SUPPLIED INFORMATION.
(* ===== verification/Rehearsal.v ===== *)
(** * Rehearsal: what a scheduled upgrade would do

    [rehearse_scheduled_upgrade] and [UpgradeRehearsalReport] of
    crates/detta-core/src/lib.rs: the upgrade is applied to a copy of the
    state, whose declared invariants and roots are reported. *)
From S2P Require Import Prelude Effects Merkle Types State Runtime Governance.

Record UpgradeRehearsalReport := {
  urr_upgrade_id : string; urr_governance_contract : ContractId; urr_target_contract : ContractId;
  urr_old_code_hash : string; urr_new_code_hash : string; urr_execute_after_height : N;
  urr_ready_at_height : bool; urr_invariant_failures : list InvariantFailure;
  urr_storage_root : string; urr_registry_root : string; urr_policy_root : string;
  urr_global_state_root : string;
}.

(** Overwriting a present key keeps the order of iteration. *)
Lemma entries_overwrite `{Countable K, CmpLaws K} {V} (m : gmap K V) k v w :
  m !! k = Some v →
  entries (<[k := w]> m) = (λ kv, if decide (kv.1 = k) then (k, w) else kv) <$> entries m.
Proof.
  intros Hk. set (f := λ kv : K * V, if decide (kv.1 = k) then (k, w) else kv).
  assert (Hf1 : ∀ kv, (f kv).1 = kv.1) by (intros [k' v']; unfold f; simpl; by case_decide).
  assert (Hin : ∀ k' v', (k', v') ∈ f <$> entries m ↔ <[k := w]> m !! k' = Some v').
  { intros k' v'. rewrite list_elem_of_fmap. split.
    - intros ([k1 v1] & Hf & Hm%elem_of_entries). unfold f in Hf. simpl in Hf. case_decide; simplify_eq.
      + by rewrite lookup_insert_eq.
      + by rewrite lookup_insert_ne.
    - intros Hm. destruct (decide (k = k')) as [<-|Hne].
      + rewrite lookup_insert_eq in Hm. injection Hm as <-. exists (k, v). unfold f. simpl.
        rewrite decide_True by done. split; [done|by apply elem_of_entries].
      + rewrite lookup_insert_ne in Hm by done. exists (k', v'). unfold f. simpl.
        rewrite decide_False by done. split; [done|by apply elem_of_entries]. }
  apply (StronglySorted_unique_strong entry_le).
  - intros [k1 v1] [k2 v2] Hm1%elem_of_entries Hm2%Hin Hle Hge. unfold entry_le in *. simpl in *.
    assert (k1 = k2) as -> by (by apply (anti_symm cmp_le)). congruence.
  - apply entries_sorted.
  - pose proof (entries_sorted m) as Hs. clear -Hs Hf1. induction Hs as [|kv l Hs IH Hall]; simpl; [constructor|].
    constructor; [done|]. apply Forall_fmap. eapply Forall_impl; [exact Hall|].
    intros kv'. unfold entry_le, compose. by rewrite !Hf1.
  - apply NoDup_Permutation.
    + eapply NoDup_fmap_1. apply (NoDup_keys (<[k := w]> m)).
    + eapply (NoDup_fmap_1 fst). rewrite <- list_fmap_compose.
      rewrite (list_fmap_ext _ fst) by (intros; apply Hf1). apply (NoDup_keys m).
    + intros [k' v']. by rewrite elem_of_entries, Hin.
Qed.
Lemma fmap_entries_overwrite `{Countable K, CmpLaws K} {V B} (g : K * V → B) (m : gmap K V) k v w :
  m !! k = Some v → g (k, w) = g (k, v) → g <$> entries (<[k := w]> m) = g <$> entries m.
Proof.
  intros Hk Hg. rewrite (entries_overwrite m k v w Hk), <- list_fmap_compose.
  apply list_fmap_ext. intros i [k' v'] Hi. simpl. case_decide as He; [|done]. simpl in He. subst k'.
  apply list_elem_of_lookup_2, elem_of_entries in Hi. rewrite Hk in Hi. injection Hi as <-. done.
Qed.

Section rehearsal.
Context `{Host}.
Implicit Types s : DeTTaState.
Definition rehearse_scheduled_upgrade s (upgrade_id : string)
    : outcome ExecutionError UpgradeRehearsalReport :=
  let* upgrade := ok_or (scheduled_upgrades s !! upgrade_id) UpgradeNotFound in
  do* ensure (negb (su_executed upgrade)) UpgradeAlreadyExecuted in
  let* governance := ok_or (contracts s !! su_governance_contract upgrade) ContractNotFound in
  do* match cr_kind governance with
      | Governance governed_contract _ =>
          ensure (bool_decide (governed_contract = su_target_contract upgrade)) UpgradeNotFound
      | _ => Err UpgradeNotFound
      end in
  let* target := ok_or (contracts s !! su_target_contract upgrade) ContractNotFound in
  let rehearsed_state := set_contracts
    (<[su_target_contract upgrade := set_code_hash (su_new_code_hash upgrade) target]> (contracts s)) s in
  Ok {| urr_upgrade_id := su_upgrade_id upgrade;
        urr_governance_contract := su_governance_contract upgrade;
        urr_target_contract := su_target_contract upgrade;
        urr_old_code_hash := cr_code_hash target; urr_new_code_hash := su_new_code_hash upgrade;
        urr_execute_after_height := su_execute_after_height upgrade;
        urr_ready_at_height := su_execute_after_height upgrade <=? height s;
        urr_invariant_failures := check_declared_invariants rehearsed_state;
        urr_storage_root := storage_root rehearsed_state;
        urr_registry_root := registry_root rehearsed_state;
        urr_policy_root := policy_root rehearsed_state;
        urr_global_state_root := global_state_root rehearsed_state |}.

(** ** The rehearsal and the execution *)
Definition reported (r : UpgradeRehearsalReport) s : Prop :=
  urr_invariant_failures r = check_declared_invariants s ∧ urr_storage_root r = storage_root s ∧
  urr_registry_root r = registry_root s ∧ urr_policy_root r = policy_root s.
(** A rehearsal predicts the execution: when executing an upgrade
    through its governance contract succeeds, a rehearsal in the state before
    succeeds, says the upgrade is ready, names the code hashes the execution
    exchanges, and its invariant failures and storage, registry and policy
    roots are those of the state after. *)
Theorem rehearsal_predicts tx p w governed delay id gov r w' :
  tx_args tx = [ArgText id] →
  contracts (w_state w) !! tx_target tx = Some gov → cr_kind gov = Governance governed delay →
  execute_upgrade tx p governed w = (Ok r, w') →
  ∃ report, rehearse_scheduled_upgrade (w_state w) id = Ok report ∧
    urr_ready_at_height report = true ∧ reported report (w_state w') ∧
    (cr_code_hash <$> contracts (w_state w) !! governed) = Some (urr_old_code_hash report) ∧
    (cr_code_hash <$> contracts (w_state w') !! governed) = Some (urr_new_code_hash report).
Proof.
  intros Hargs Hgov Hkind Hrun. unfold execute_upgrade in Hrun. rewrite Hargs in Hrun. inv_ok.
  simplify_ok. unfold ready_upgrade in *. simplify_ok. simplify_eq/=.
  repeat match goal with H : ¬ (_ ≠ _) |- _ => apply dec_stable in H end.
  eexists. split.
  { unfold rehearse_scheduled_upgrade.
    repeat match goal with H : ?x = _ |- context [?x] => rewrite H; cbn [ok_or outcome_bind negb ensure] end.
    rewrite bool_decide_eq_true_2 by done. reflexivity. }
  cbn. split_and!; try done.
  - by apply N.leb_le.
  - by rewrite H6.
  - by rewrite lookup_insert_eq.
Qed.

(** A rehearsal reads nothing of the new code: its invariant failures and
    its storage, registry and policy roots are those of the state as it is,
    so that only the global root depends on the upgrade. *)
Theorem rehearsal_sees_current_state s upgrade_id r :
  rehearse_scheduled_upgrade s upgrade_id = Ok r → reported r s.
Proof.
  unfold rehearse_scheduled_upgrade. intros Hr. simplify_ok. subst. unfold reported.
  cbn [urr_invariant_failures urr_storage_root urr_registry_root urr_policy_root].
  match goal with H : contracts s !! su_target_contract ?u = Some ?t |- _ =>
    set (s' := set_contracts _ s);
    assert (Hsame : ∀ {B} (g : string * ContractRecord → B),
      g (su_target_contract u, set_code_hash (su_new_code_hash u) t) = g (su_target_contract u, t) →
      g <$> entries (contracts s') = g <$> entries (contracts s))
      by (intros B g; by apply fmap_entries_overwrite)
  end.
  assert (Hinv : ∀ c i, declared_invariant_holds s' c i = declared_invariant_holds s c i).
  { intros c []; try reflexivity. cbn [declared_invariant_holds]. unfold values.
    assert (Hfb : ∀ (f : ContractRecord → bool) l, forallb f l = forallb (λ b, b) (f <$> l))
      by (intros f l; induction l as [|r l IHl]; [done|]; cbn; by rewrite IHl).
    rewrite !(Hfb _ (entries _).*2), <- !list_fmap_compose. by rewrite Hsame. }
  split_and!; [|done|done|].
  - unfold check_declared_invariants, values. f_equal. rewrite <- !list_fmap_compose, <- Hsame by done.
    apply list_fmap_ext. intros n [k c] _. simpl. apply list_omap_ext, Forall_Forall2_diag, Forall_true.
    intros i. by rewrite Hinv.
  - unfold policy_root, policy_entries. f_equal. f_equal. by apply Hsame.
Qed.
End rehearsal.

WORK INSTRUCTIONS. With the line that has "its storage, registry" as the first and the line that has "assert (Hinv : ∀" as the last, repeat exactly that run of lines above and no more.

WORKED SOLUTION.
    its storage, registry and policy roots are those of the state as it is,
    so that only the global root depends on the upgrade. *)
Theorem rehearsal_sees_current_state s upgrade_id r :
  rehearse_scheduled_upgrade s upgrade_id = Ok r → reported r s.
Proof.
  unfold rehearse_scheduled_upgrade. intros Hr. simplify_ok. subst. unfold reported.
  cbn [urr_invariant_failures urr_storage_root urr_registry_root urr_policy_root].
  match goal with H : contracts s !! su_target_contract ?u = Some ?t |- _ =>
    set (s' := set_contracts _ s);
    assert (Hsame : ∀ {B} (g : string * ContractRecord → B),
      g (su_target_contract u, set_code_hash (su_new_code_hash u) t) = g (su_target_contract u, t) →
      g <$> entries (contracts s') = g <$> entries (contracts s))
      by (intros B g; by apply fmap_entries_overwrite)
  end.
  assert (Hinv : ∀ c i, declared_invariant_holds s' c i = declared_invariant_holds s c i).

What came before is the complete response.